How do I make objects use only a tiny amount of performance?

0 favourites
  • 12 posts
From the Asset Store
Minimal Sprite Font with Stroke for Pixel Art games.
  • I have a tiled map (not using tilemap) that has 5000 objects. It runs at 60fps (with other things going on), but I would like to make the map bigger. At 15000 tiles it runs at 8fps. I have collisions turned off but if there anything else I can do? Nothing is checking the tiles or anything.

    Thanks for your help!

  • 15000 is too much.

    Best option to retain that size is to split it up into different layouts.

  • Any particular reason you aren't using the tilemap object?

  • I'm guessing it is because it is some kind of mining game, in which he needs so many objects to destroy. Like newt said, use more layouts and just move the player to the new layout when they reach either side or bottom.

  • 15000 is too much.

    Best option to retain that size is to split it up into different layouts.

    Im really surprised that there is no way to lessen the cpu use from objects.

  • Tilemap is the go to method.

    It's one large texture versus 15000 small textures.

    It puts the burden more on the gpu, which is what it excels at.

    The only other optimisation worth mentioning is "render cells" located under the layer properties.

    It tells the system not to worry about rendering objects that can't be seen.

    It will lessen the load, but 15000 is still a bit much for the cpu to keep track of, even if they are static.

  • Im doing isometrics and ive got most of the game coded but I wanted a larger world.

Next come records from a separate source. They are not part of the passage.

(** * Formula integrity and addressing core of the Excel agent

    A shallow embedding of [core/excel_agent_core.py]: the address model, the
    formula sanitizer, the sheet-reference validator and the error scan and
    repair engine, followed by the properties established about them.

    Python [str] values are modelled as [string]: a sequence of characters,
    each an [ascii].  Character classes and case mapping are the ASCII ones;
    characters above 127 are carried through unchanged and belong to no
    class.  On ASCII texts this is what Python does.  On other characters
    Python follows Unicode, which the embedding does not: [str.upper] maps
    some of them to ASCII letters, [\d], [\s] and [\w] hold more than
    the ASCII classes, and [re.IGNORECASE] folds some of them to ASCII
    letters.  A statement that needs a class to be exactly the one of
    Python is made for ASCII texts ([is_ascii]).  Python [int] is [Z]. *)

From Stdlib Require Import List String Ascii ZArith NArith Lia Bool Arith.
From Stdlib Require Import DecimalString.
Import ListNotations.
Local Open Scope string_scope.

(* ================================================================== *)
(** * Python primitives used by the core *)
(* ================================================================== *)

Module Py.

(** The newline character. *)
Definition LF : ascii := ascii_of_nat 10.

Definition in_range (lo hi : N) (c : ascii) : bool :=
  ((lo <=? N_of_ascii c) && (N_of_ascii c <=? hi))%N.

(** The ASCII letters and digits: [[A-Z]], [[a-z]] and, on ASCII
    characters, [\d]. *)
Definition is_upper : ascii -> bool := in_range 65 90.
Definition is_lower : ascii -> bool := in_range 97 122.
Definition is_digit : ascii -> bool := in_range 48 57.

(** The class [[A-Za-z0-9_]]. *)
Definition is_ident (c : ascii) : bool :=
  is_upper c || is_lower c || is_digit c || Ascii.eqb c "_".

(** [\s] on ASCII characters: tab, line feed, vertical tab, form feed,
    carriage return, the four separators 0x1c-0x1f and the space. *)
Definition is_space (c : ascii) : bool :=
  in_range 9 13 c || in_range 28 32 c.

(** [c.upper()] on one ASCII character. *)
Definition upper_char (c : ascii) : ascii :=
  if is_lower c then ascii_of_N (N_of_ascii c - 32) else c.

(** [s.upper()] on an ASCII text. *)
Fixpoint upper (s : string) : string :=
  match s with
  | EmptyString => EmptyString
  | String c s' => String (upper_char c) (upper s')
  end.

(** [s.startswith(p)] *)
Definition startswith (p s : string) : bool := String.prefix p s.

(** [sub in s] *)
Fixpoint contains (sub s : string) : bool :=
  String.prefix sub s ||
  match s with
  | EmptyString => false
  | String _ s' => contains sub s'
  end.

(** [char in s] for a one-character [char]. *)
Fixpoint contains_char (char : ascii) (s : string) : bool :=
  match s with
  | EmptyString => false
  | String c s' => Ascii.eqb c char || contains_char char s'
  end.

(** [s.replace(old, new)] for one-character [old] and [new]. *)
Fixpoint replace_char (old new : ascii) (s : string) : string :=
  match s with
  | EmptyString => EmptyString
  | String c s' =>
      String (if Ascii.eqb c old then new else c) (replace_char old new s')
  end.

(** [s[:n]] *)
Definition slice_to (n : nat) (s : string) : string := substring 0 n s.

(** [s[1:]] *)
Definition slice_from_1 (s : string) : string :=
  match s with
  | EmptyString => EmptyString
  | String _ s' => s'
  end.

(** [s.count(char)] for a one-character [char]. *)
Fixpoint count_char (char : ascii) (s : string) : Z :=
  match s with
  | EmptyString => 0
  | String c s' =>
      ((if Ascii.eqb c char then 1 else 0) + count_char char s')%Z
  end.

(** [len(s)] *)
Definition len (s : string) : Z := Z.of_nat (String.length s).

(** [str(n)] for an integer. *)
Definition str_of_int (n : Z) : string :=
  NilZero.string_of_int (Z.to_int n).

(** [int(s)] on a string of decimal digits. *)
Fixpoint int_of_digits (acc : Z) (s : string) : Z :=
  match s with
  | EmptyString => acc
  | String c s' =>
      int_of_digits (acc * 10 + (Z.of_N (N_of_ascii c) - 48))%Z s'
  end.

Definition int (s : string) : Z := int_of_digits 0 s.

(** The longest prefix of [s] made of characters in [p], and the rest. *)
Fixpoint span (p : ascii -> bool) (s : string) : string * string :=
  match s with
  | EmptyString => (EmptyString, EmptyString)
  | String c s' =>
      if p c then let '(a, b) := span p s' in (String c a, b)
      else (EmptyString, s)
  end.

Fixpoint all_chars (p : ascii -> bool) (s : string) : bool :=
  match s with
  | EmptyString => true
  | String c s' => p c && all_chars p s'
  end.

(** [l.append(x)] *)
Definition list_append {A : Type} (l : list A) (x : A) : list A :=
  (l ++ [x])%list.

End Py.

(* ================================================================== *)
(** * Regular-expression matching

    The patterns of the core are built from a handful of constructs.  A
    [matcher] is the rest of a pattern seen from some position: it tells
    whether the pattern can be completed on the remaining input, which is
    all that the callers of [re.match] and [re.search] ask.  [findall]
    scans for the matches of a pattern with one group. *)
(* ================================================================== *)

Module Re.
Import Py.

Definition matcher := string -> bool.

(** End of pattern. *)
Definition accept : matcher := fun _ => true.

(** [$]: the end of the string, or just before a newline that ends it. *)
Definition eos : matcher :=
  fun s => (s =? EmptyString) || (s =? String LF EmptyString).

(** One character of a class. *)
Definition chr (p : ascii -> bool) (k : matcher) : matcher :=
  fun s =>
    match s with
    | EmptyString => false
    | String c s' => p c && k s'
    end.

(** One given character. *)
Definition exactly (a : ascii) : ascii -> bool := fun c => Ascii.eqb c a.

(** One given character under [re.IGNORECASE]. *)
Definition ignorecase (a : ascii) : ascii -> bool :=
  fun c => Ascii.eqb (upper_char c) (upper_char a).

(** A literal under [re.IGNORECASE]. *)
Fixpoint lit_ci (l : string) (k : matcher) : matcher :=
  match l with
  | EmptyString => k
  | String a l' => chr (ignorecase a) (lit_ci l' k)
  end.

(** [p*] *)
Fixpoint star (p : ascii -> bool) (k : matcher) (s : string) : bool :=
  k s ||
  match s with
  | EmptyString => false
  | String c s' => p c && star p k s'
  end.

(** [p+] *)
Definition plus (p : ascii -> bool) (k : matcher) : matcher :=
  chr p (star p k).

(** [p{lo,hi}] *)
Fixpoint rep (lo hi : nat) (p : ascii -> bool) (k : matcher) (s : string)
  : bool :=
  match hi with
  | O => match lo with O => k s | S _ => false end
  | S hi' =>
      match lo with O => k s | S _ => false end ||
      match s with
      | EmptyString => false
      | String c s' => p c && rep (Nat.pred lo) hi' p k s'
      end
  end.
(** * The analysis and its cache *)

(** C7.  On an analyzer whose cache is in order, the analysis of a text
    under a profile returns a reference to an analysis object; the same
    analysis again is a cache hit that returns the same reference and
    leaves the analyzer as it is, so the same object, equal in every field.
    After [clearCache] the same analysis is computed anew and stored under
    a reference that is not the old one. *)
Theorem cache_hit_and_clear (this : Analyzer) (source language : string) :
  wellFormed this ->
  language ∈ supportedLanguages CodeAnalyzer.new ->
  exists ref this1,
    analyzeCode this source (Some language) = Normal (ref, this1) /\
    is_Some (heap this1 !! ref) /\
    analysisCache this1 !! cacheKey source language = Some ref /\
    analyzeCode this1 source (Some language) = Normal (ref, this1) /\
    exists r',
      freshAnalysis source language = Normal r' /\
      analyzeCode (clearCache this1) source (Some language)
      = Normal (length (heap this1),
                {| supportedLanguages := supportedLanguages this1;
                   analysisCache := <[cacheKey source language := length (heap this1)]> ∅;
                   heap := heap this1 ++ [r'] |}) /\
      length (heap this1) <> ref.
Proof.
  intros Hwf Hin.
  destruct (freshAnalysis_total source language (supported_usable language Hin)) as [r' Hr'].
  assert (Hclear : forall this1,
            analyzeCode (clearCache this1) source (Some language)
            = Normal (length (heap this1),
                      {| supportedLanguages := supportedLanguages this1;
                         analysisCache :=
                           <[cacheKey source language := length (heap this1)]> ∅;
                         heap := heap this1 ++ [r'] |})).
  { intros this1. unfold analyzeCode, clearCache. cbn [analysisCache heap].
    change (default "javascript" (Some language)) with language.
    rewrite lookup_empty, Hr'. reflexivity. }
  unfold analyzeCode at 1. change (default "javascript" (Some language)) with language.
  destruct (analysisCache this !! cacheKey source language) as [ref | ] eqn:E.
  - exists ref, this. split; [reflexivity | ].
    pose proof (Hwf _ _ E) as Hlt.
    split; [apply lookup_lt_is_Some_2, Hlt | split; [exact E | split]].
    + unfold analyzeCode. change (default "javascript" (Some language)) with language.
      rewrite E. reflexivity.
    + exists r'. split; [exact Hr' | split; [apply Hclear | lia]].
  - rewrite Hr'. cbn [bind]. eexists _, _. split; [reflexivity | ].
    cbn [heap]. split; [ | split; [ | split]].
    + apply lookup_lt_is_Some_2. rewrite length_app. simpl. lia.
    + cbn [analysisCache]. apply lookup_insert_eq.
    + unfold analyzeCode. change (default "javascript" (Some language)) with language.
      cbn [analysisCache]. rewrite lookup_insert_eq. reflexivity.
    + exists r'. split; [reflexivity | split; [apply Hclear | ]].
      rewrite length_app. simpl. lia.
Qed.

(** C7, on a new analyzer and a one-line text. *)
Lemma cache_hit_and_clear_witness :
  exists ref this1,
    analyzeCode CodeAnalyzer.new "total = price * 2;" (Some "javascript")
    = Normal (ref, this1) /\
    is_Some (heap this1 !! ref) /\
    analysisCache this1 !! cacheKey "total = price * 2;" "javascript" = Some ref /\
    analyzeCode this1 "total = price * 2;" (Some "javascript") = Normal (ref, this1) /\
    exists r',
      freshAnalysis "total = price * 2;" "javascript" = Normal r' /\
      analyzeCode (clearCache this1) "total = price * 2;" (Some "javascript")
      = Normal (length (heap this1),
                {| supportedLanguages := supportedLanguages this1;
                   analysisCache :=
                     <[cacheKey "total = price * 2;" "javascript" := length (heap this1)]> ∅;
                   heap := heap this1 ++ [r'] |}) /\
      length (heap this1) <> ref.
Proof.
  apply (cache_hit_and_clear CodeAnalyzer.new "total = price * 2;" "javascript").
  - exact wellFormed_new.
  - simpl. rewrite !elem_of_cons. left. reflexivity.
Defined.

(** C8, as amended.  For a text of white space only (the empty text
    included), whatever the profile, an analyzer that has no cache entry
    under the key of the text returns an analysis, it does not throw: no
    statement, cyclomatic complexity 1, a graph of the start node and the
    end node with the one edge between them, and the constant estimate
    O(1) for time and for space. *)
Theorem blank_input_analysis (this : Analyzer) (source : string) (language : option string) :
  allSpace source = true ->
  analysisCache this !! cacheKey source (default "javascript" language) = None ->
  exists r this',
    analyzeCode this source language = Normal (length (heap this), this') /\
    heap this' !! length (heap this) = Some r /\
    statements (parsed r) = [] /\
    totalStatements (metrics r) = 0 /\
    cyclomaticComplexity (metrics r) = 1 /\
    nodes (flowchartCode r) = [terminalNode 1 "start"; terminalNode 2 "end"] /\
    connections (flowchartCode r) = [plainEdge (A 1) (A 2)] /\
    timeComplexity (performance r) = "O(1)" /\
    spaceComplexity (performance r) = "O(1)".
Proof.
  intros Hs Hmiss. unfold analyzeCode. rewrite Hmiss. unfold freshAnalysis.
  rewrite (parseCode_blank _ source Hs). cbn [bind].
  eexists _, _. split; [reflexivity | ]. cbn [heap].
  split; [apply list_lookup_middle; reflexivity | ]. repeat split.
Qed.

(** C8, as amended, on a new analyzer and a text of blanks, a tab and two
    line ends. *)
Lemma blank_input_analysis_witness :
  exists r this',
    analyzeCode CodeAnalyzer.new (unlines ["  "; String "009" ""; ""]) (Some "python")
    = Normal (length (heap CodeAnalyzer.new), this') /\
    heap this' !! length (heap CodeAnalyzer.new) = Some r /\
    statements (parsed r) = [] /\
    totalStatements (metrics r) = 0 /\
    cyclomaticComplexity (metrics r) = 1 /\
    nodes (flowchartCode r) = [terminalNode 1 "start"; terminalNode 2 "end"] /\
    connections (flowchartCode r) = [plainEdge (A 1) (A 2)] /\
    timeComplexity (performance r) = "O(1)" /\
    spaceComplexity (performance r) = "O(1)".
Proof.
  apply (blank_input_analysis CodeAnalyzer.new
           (unlines ["  "; String "009" ""; ""]) (Some "python")).
  - reflexivity.
  - vm_compute. reflexivity.
Defined.

(** C8 as stated fails on the empty text: the estimates are O(1), and no
    field of the analysis is the string N/A. *)
Lemma blank_input_counterexample :
  exists r this',
    analyzeCode CodeAnalyzer.new "" None = Normal (0, this') /\
    heap this' !! 0 = Some r /\
    timeComplexity (performance r) = "O(1)" /\
    timeComplexity (performance r) <> "N/A" /\
    spaceComplexity (performance r) <> "N/A".
Proof.
  eexists _, _. split; [vm_compute; reflexivity | ].
  split; [reflexivity | ]. repeat split; discriminate.
Qed.

(** The hypothesis on the cache cannot be dropped: the key holds the hash
    of the text, not the text.  The one-character text of code unit 0 has
    the hash of the empty text, 0; once it is analysed, the analysis of
    the empty text is answered from the cache with its one statement. *)
Example cache_collision :
  hashCode (String "000" "") = hashCode "" /\
  exists this1 r,
    analyzeCode CodeAnalyzer.new (String "000" "") None = Normal (0, this1) /\
    analyzeCode this1 "" None = Normal (0, this1) /\
    heap this1 !! 0 = Some r /\
    length (statements (parsed r)) = 1.
Proof.
  split; [reflexivity | ].
  eexists _, _. split; [vm_compute; reflexivity | ].
  split; [vm_compute; reflexivity | ]. split; reflexivity.
Qed.

(** * The loop over the lines *)

Module LineFacts.
Import Regex CodeParser Vocabulary RegexFacts ParserFacts TokenFacts.

Lemma get_strDrop s : forall i,
  String.get i s = match strDrop i s with String a _ => Some a | EmptyString => None end.
Proof.
  induction s as [ | b s IH]; intros [ | i]; simpl; try reflexivity. apply IH.
Qed.

Lemma leadingSpaces_le s : leadingSpaces s <= String.length s.
Proof. induction s as [ | a s IH]; simpl; [lia | destruct (JS.isSpace a); simpl; lia]. Qed.

(** A greedy star of white space before a continuation that never fails
    takes the whole run. *)
Lemma iterate_spaces inp (k : cont) :
  (forall j c, is_Some (k j c)) ->
  forall fuel i c,
    leadingSpaces (strDrop i inp) <= fuel ->
    iterate (rmatch ws inp) true k fuel i c = k (i + leadingSpaces (strDrop i inp)) c.
Proof.
  intros Hk. induction fuel as [ | fuel IH]; intros i c Hf.
  - simpl. replace (leadingSpaces (strDrop i inp)) with 0 by lia.
    rewrite Nat.add_0_r. reflexivity.
  - cbn [iterate rmatch ws inClass]. rewrite get_strDrop.
    destruct (strDrop i inp) as [ | a t] eqn:E.
    + simpl. rewrite Nat.add_0_r. reflexivity.
    + cbn [leadingSpaces] in *. destruct (JS.isSpace a).
      * assert (Hlt : (i <? S i) = true) by (apply Nat.ltb_lt; lia). rewrite Hlt.
        apply strDrop_step in E. rewrite IH by (rewrite E; lia). rewrite E.
        replace (S i + leadingSpaces t) with (i + S (leadingSpaces t)) by lia.
        destruct (Hk (i + S (leadingSpaces t)) c) as [x ->]. reflexivity.
      * rewrite Nat.add_0_r. reflexivity.
Qed.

Gamers love big worlds even if they add no gameplay value

    Tilemap is terrible for iso though

  • Try Construct 3

    Develop games in your browser. Powerful, performant & highly capable.

    Try Now Construct 3 users don't see these ads
  • Well the only other option is to create, and destroy those objects based on where the view is.

    Setting it up is pretty convoluted as you need a map, and creating, with destroying a bunch of stuff all the time can be just as big a draw on the system.

    Then another way would be a combination of that with something like multiple layouts, but using cells on one layout instead, sort of like how the old Zelda's did it.

    The trade off is that the player has to wait while the next cell is created.

  • Newts first method is the approach I would attempt, and as he mentioned it is not simple. Although I'm sure the performance would be significantly better than having 15000 objects loaded at once.

    I'm assuming that the player only sees a tiny fraction of the total 15000 tiles at any given time. You'll want to create those tiles at runtime within a set range around the player. The method of generation would probably be via an array containing tile coordinate and ID information, or from a seed.

    You may even be able to use exported data from a map built in program like Tiled, as isometric tile data is more or less the same as orthographic, just displayed differently.

  • Thanks for the advice guys Some very interesting ideas to have a go with. Players can zoom right out and see the whole map though (especially useful for the map editor) but I will have a go.

  • You can use 2 tilemaps to represent ISO.

    https://www.scirra.com/tutorials/4835/isometric-tilemap

    And, you can translate tiles to sprites and sprites back to tiles to improve performance.

    https://www.scirra.com/tutorials/9368/x ... -2016-capx

  • I think a common technique is to replace the tiles with a lower resolution image/larger tile as you zoom out - you dont need all the detail when you can't see it anyway.

Jump to:
Active Users
There are 1 visitors browsing this topic (0 users and 1 guests)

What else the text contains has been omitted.